## Task directions
Across the entries that follow, count each line holding "unit" and state the total alone.

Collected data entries

Definition requestQueuePath (req : ApplyRequest) (cfg : UpdateConfig) : UDB Path :=
  let requestID := sanitizePathToken (TrimSpace (rq_RequestID req)) in
  let requestID := if String.eqb requestID "" then "request" else requestID in
  let! ts := if IsZero (rq_RequestedAt req) then time_Now else ret (rq_RequestedAt req) in
  ret (join (requestDir cfg)
         ("update-request-" +:+ zero_padded 20 (int64 ts) +:+ "-" +:+ requestID +:+ ".json")).

(** [filepath.Glob(dir/update-request-*.json)], in a directory whose own path
    has no pattern characters; errors leave out matches. *)
Definition queue_name (name : string) : bool := HasPrefix name "update-request-" && HasSuffix name ".json".
Definition glob_requests (dir : Path) : UDB (list Path) :=
  let! fi := attempt (os_Stat dir) in
  match fi with
  | Fail _ => ret []
  | Ok info =>
      if negb (is_dir info) then ret []
      else
        let! names := attempt (os_ReadDir dir) in
        match names with
        | Fail _ => ret []
        | Ok l => ret (map (fun ne => join dir (fst ne)) (List.filter (fun ne => queue_name (fst ne)) l))
        end
  end.

Definition pendingRequestPaths (cfg : UpdateConfig) : UDB (list Path) :=
  let! r := attempt (os_Stat (requestPath cfg)) in
  let! first := match r with
                | Ok _ => ret [requestPath cfg]
                | Fail e => if Is_NotExist e then ret [] else throw e
                end in
  let! matches := glob_requests (requestDir cfg) in
  ret (first ++ List.filter (fun p => negb (existsb (path_eqb p) first)) matches).

Record pendingRequest : Type := mkPending { pd_Path : Path; pd_Request : ApplyRequest }.

Fixpoint read_pending (paths : list Path) : UDB (list pendingRequest) :=
  match paths with
  | [] => ret []
  | path :: paths' =>
      let! r := attempt (readJSONFile decode_apply_request path) in
      match r with
      | Fail e =>
          if Is_NotExist e then read_pending paths'
          else let! rest := read_pending paths' in
               ret (mkPending path (no_request <| rq_Mode := ApplyModeApply |>) :: rest)
      | Ok req =>
          let! rest := read_pending paths' in
          ret (mkPending path (req <| rq_Mode := normalizeApplyMode (rq_Mode req) |>) :: rest)
      end
  end.

Definition pendingRequests (cfg : UpdateConfig) : UDB (list pendingRequest) :=
  let! paths := pendingRequestPaths cfg in read_pending paths.

Definition firstPendingRequestPath (cfg : UpdateConfig) : UDB Path :=
  let! paths := pendingRequestPaths cfg in
  match paths with [] => throw os_ErrNotExist | p :: _ => ret p end.

Fixpoint remove_paths (paths : list Path) : UDB unit :=
  match paths with
  | [] => ret tt
  | path :: paths' => do! tolerate Is_NotExist (os_Remove path) in remove_paths paths'
  end.

Definition removePendingRequestPaths (cfg : UpdateConfig) : UDB unit :=
  let! paths := pendingRequestPaths cfg in remove_paths paths.

(** ** The version linked in (version/version.go) *)

Definition version_Current : VersionInfo :=
  let v := TrimSpace linked_version in
  let c := TrimSpace linked_commit in
  let r := TrimSpace linked_repo in
  mkVersionInfo (if String.eqb v "" then "dev" else v) (if String.eqb c "" then "unknown" else c)
    (TrimSpace linked_build_time)
    (if String.eqb r "" then "https://github.com/2high4schooltoday/despatch" else r).
End Files.

Example token_ex : map sanitizePathToken ["v1.2.3"; " a/b c "; "--"; ""; "../x"]
  = ["v1.2.3"; "a-b-c"; "unknown"; "unknown"; "..-x"].
Proof. vm_compute. reflexivity. Qed.
Example padded_ex : (zero_padded 20 1700000000000000000, zero_padded 20 (-5), int64 (2 ^ 63))
  = ("01700000000000000000", "-0000000000000000005", - 2 ^ 63).
Proof. vm_compute. reflexivity. Qed.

## Answer
2